El estudio de secuencias de ADN y aminoácidos permite comprender los procesos biológicos de los seres vivos a través del estudio de las estructuras moleculares. Muchos de los estudios de biología molecular en la actualidad se basan en el estudio de nuevas secuencias a partir de secuencias previamente conocidas. En general, una gran similitud en las secuencias implica una gran similitud estructural, por consiguiente, similitud funcional entre moléculas.

dna

El proceso de comparación entre secuencias, consiste en identificar qué partes de estas secuencias son similares y qué partes son distintas. El método más común para comparar secuencias entre sí es conocido como alineamiento, y consiste en la subdivisión de las cadenas a comparar en pequeñas subsecuencias, insertando espacios en blanco en una y otra, de forma tal que sus caracteres en común se encuentren ubicados específicamente en la misma posición en ambas secuencias, identificando las subsecuencias en común.
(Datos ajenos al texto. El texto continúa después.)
Lemma shrinks_trans d A B C np : wf B np → shrinks d A B → shrinks d B C → shrinks d A C.
Proof.
  intros Hw [D1 P1 M1 S1 T1 U1 F1 R1 B1] [D2 P2 M2 S2 T2 U2 F2 R2 B2]. split; try (intros; congruence); auto.
  - intros d' v Hd. by rewrite M2, M1.
  - intros d' i Hd. by rewrite T2, T1.
  - intros p Hp H0. pose proof (uses_nonneg B np p Hw). destruct (decide (uses B p = 0)).
    + by apply F2, R1.
    + apply R2; [lia|done].
  - intros i t Ht. destruct (B1 i t Ht) as [Hb|Hb]; [by apply B2|right; by apply F2].
Qed.

Lemma shrinks_remove d A np v : wf A np → shrinks d A (spec_remove A d v).
Proof.
  intros Hw. destruct (spec_remove_frame A d v) as (Fd & Ft & Fp & Fm).
  assert (Hfree : ∀ p, p ∈ free A → p ∈ free (spec_remove A d v)).
  { intros p Hp. unfold spec_remove. destruct (maps A !! (d, v)) as [[q f]|]; [|done].
    case_match; [by apply list_elem_of_further|done]. }
  split; rewrite ?Fd, ?Ft, ?Fp, ?Fm; auto.
  - intros d' v' Hd. apply lookup_delete_ne. congruence.
  - by intros k x [_ Hk]%lookup_delete_Some.
  - intros p Hp. unfold uses, pin. rewrite Fm, Fp. fold (pin A p). intros H0.
    unfold spec_remove. destruct (maps A !! (d, v)) as [[q f]|] eqn:Hm.
    + rewrite (count_delete _ _ _ _ _ Hm) in H0. unfold uses in Hp. case_decide; [subst q|lia].
      rewrite (proj2 (Z.eqb_eq _ 1)) by lia. apply list_elem_of_here.
    + rewrite delete_id in H0 by done. unfold uses in Hp. lia.
Qed.

Lemma shrinks_drop_table d A i t :
  tabs A !! (d, i) = Some t → (∀ j t', tabs A !! (d, j) = Some t' → t' = t → j = i) →
  shrinks d A (spec_drop_table A d i t).
Proof.
  intros Ht Hinj. split; cbn; try done.
  - intros d' j Hd. apply lookup_delete_ne. congruence.
  - by intros k t' [_ Hk]%lookup_delete_Some.
  - intros p Hp. by apply list_elem_of_further.
  - intros p Hp. unfold uses, pin. cbn. fold (pin A p). unfold uses in Hp. lia.
  - intros j t' Ht'. rewrite lookup_delete. case_decide as E.
    + right. injection E as <-. assert (t' = t) as -> by congruence. apply list_elem_of_here.
    + by left.
Qed.

Lemma rel_sfence s A f : rel s A → rel (add_sfence f s) A.
Proof. intros [H1 H2 H3 H4]. split; [done|done|split; apply H3|done]. Qed.

Lemma onp_at {A} (m : M pmap A) s k a s' : m s = Ok a s' → onp m (set_pm s k) = Ok a (set_pm s' k).
Proof. intros E. exact (onp_ok m (set_pm s k) a s' E). Qed.

Section free.
Context `{LinkerSymbols}.
Context (k0 : kernel) (e d : Z) (Hpd : env_pgdir (env k0 e) = page2pa d).

(** The kernel runs on page state [s], which represents [B]. *)
Record freeing (A : vm) (s : pmap) (B : vm) : Prop := {
  fr_rel : rel s B;
  fr_shrinks : shrinks d A B;
  fr_npage : npage s = npage (pm k0)
}.

Lemma free_page_entry A s B i t j :
  d ∈ dirs A → freeing A s B → tabs B !! (d, i) = Some t → 0 ≤ j < 1024 →
  ∃ s' B',
    (x <- onp (rd (page2pa t + 4 * j)) ;;
     if has x PTE_V then
       v <- get_env e ;;
       onp (page_remove (env_pgdir v) (env_asid v) (Z.lor (Z.shiftl i PDSHIFT) (Z.shiftl j PGSHIFT)))
     else ret tt) (set_pm s k0) = Ok tt (set_pm s' k0) ∧
    freeing A s' B' ∧ tabs B' = tabs B ∧ maps B' !! (d, i * 1024 + j) = None ∧
    (∀ v, maps B !! (d, v) = None → maps B' !! (d, v) = None).
Proof.
  intros Hd [Hrel Hsh Hn] Ht Hj. pose proof (mr_tab _ _ (rel_mem _ _ Hrel) d i t j Ht Hj) as Hm.
  destruct (wf_tab _ _ (rel_wf _ _ Hrel) _ _ _ Ht) as (Hdb & Hi & _).
  step. change (sub_set (sub_get (set_pm s k0)) (set_pm s k0)) with (set_pm s k0).
  change (load _ _) with (load (mem s) (page2pa t + 4 * j)).
  destruct (maps B !! (d, i * 1024 + j)) as [[p f]|] eqn:Emap.
  - destruct (wf_map _ _ (rel_wf _ _ Hrel) _ _ _ _ Emap) as (_ & _ & Hp & _ & Hf & HV).
    rewrite Hm, entry_V, HV by (pose proof (wf_np _ _ (rel_wf _ _ Hrel)); lia). step.
    change (PDX UTOP) with 509 in Hi.
    destruct (va_indices i j 0 ltac:(lia) Hj ltac:(done)) as (_ & _ & Hv & Hb). rewrite Z.lor_0_r in *.
    assert (Hva : 0 ≤ Z.lor (Z.shiftl i PDSHIFT) (Z.shiftl j PGSHIFT) < UTOP).
    { split; [lia|]. unfold PDSHIFT, PGSHIFT in *. rewrite lor_shiftl_add by (rewrite ?Z.shiftl_mul_pow2 by lia; lia).
      rewrite Z.shiftl_mul_pow2 by lia. change UTOP with (509 * 2 ^ 22). lia. }
    change (env (set_pm s k0) e) with (env k0 e). rewrite Hpd.
    destruct (page_remove_ok s B d _ (env_asid (env k0 e)) Hrel Hdb Hva) as (s' & E & Hr' & Hn' & _).
    rewrite Hv in Hr'. exists s', (spec_remove B d (i * 1024 + j)).
    destruct (spec_remove_frame B d (i * 1024 + j)) as (_ & Ft & _ & Fm).
    split; [by apply onp_at|]. split_and!.
    + split; [done| |congruence].
      apply (shrinks_trans _ _ _ _ _ (rel_wf _ _ Hrel) Hsh). by apply (shrinks_remove _ _ _ _ (rel_wf _ _ Hrel)).
    + done.
    + by rewrite Fm, lookup_delete_eq.
    + intros v Hv0. rewrite Fm. by apply lookup_delete_None; right.
  - rewrite Hm. exists s, B. split; [done|]. split_and!; try done.
Qed.

(** Every page of the table of entry [i] is unmapped. *)
Lemma free_table_pages_ok A s B i t :
  d ∈ dirs A → freeing A s B → tabs B !! (d, i) = Some t →
  ∃ s' B', free_table_pages e i (page2pa t) (set_pm s k0) = Ok tt (set_pm s' k0) ∧
    freeing A s' B' ∧ tabs B' = tabs B ∧ table_empty B' d i ∧
    (∀ v, maps B !! (d, v) = None → maps B' !! (d, v) = None).
Proof.
  intros Hd Hfr Ht. unfold free_table_pages. change (PTX (not32 0) + 1) with 1024.
  match goal with |- context [for_each _ ?b] => set (body := b) end.
  destruct (for_each_inv (λ dn k, ∃ s' B', k = set_pm s' k0 ∧ freeing A s' B' ∧ tabs B' = tabs B ∧
      (∀ j, j ∈ dn → maps B' !! (d, i * 1024 + j) = None) ∧
      (∀ v, maps B !! (d, v) = None → maps B' !! (d, v) = None)) (seqZ 0 1024) body) with (set_pm s k0)
    as (k' & E & s' & B' & -> & Hfr' & Htb & Hdn & Hmono).
  - intros dn j rest k Hl (s1 & B1 & -> & Hfr1 & Ht1 & Hdn & Hmono).
    assert (Hj : 0 ≤ j < 1024).
    { assert (j ∈ seqZ 0 1024) as Hin by (rewrite Hl; apply elem_of_app; right; apply list_elem_of_here).
      apply elem_of_seqZ in Hin. lia. }
    destruct (free_page_entry A s1 B1 i t j Hd Hfr1 ltac:(by rewrite Ht1) Hj)
      as (s2 & B2 & E & Hfr2 & Ht2 & Hj2 & Hmono2).
    exists (set_pm s2 k0). split; [exact E|]. exists s2, B2. split_and!; [done|done|congruence| |auto].
    intros j' [Hj'| ->%list_elem_of_singleton]%elem_of_app; auto.
  - exists s, B. split_and!; try done. intros j Hj. by apply elem_of_nil in Hj.
  - exists s', B'. split; [exact E|]. split_and!; try done.
    intros v p f Hm <-. pose proof (wf_map _ _ (rel_wf _ _ (fr_rel _ _ _ Hfr')) _ _ _ _ Hm) as (Hv & _).
    rewrite (Z.div_mod v 1024) in Hm by lia. rewrite Z.mul_comm, Hdn in Hm; [done|].
    apply elem_of_seqZ. pose proof (Z.mod_pos_bound v 1024). lia.
Qed.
A este proceso se le conoce como alineamiento por pares, cuando más de dos secuencias a comparar están involucradas, se conoce como alineamiento múltiple de secuencias. Este último tipo de alineamiento constituye un reto, debido a que comparaciones múltiples sobre bases de datos con miles de secuencias toma un gran tiempo de ejecución. 

Alignement

El presente proyecto se basa en la implementación paralela de alineamientos múltiples de secuencias de ADN o proteínas, empleando Unidades de Procesamiento Gráfico (GPUs) con la finalidad de disminuir el tiempo total de cómputo.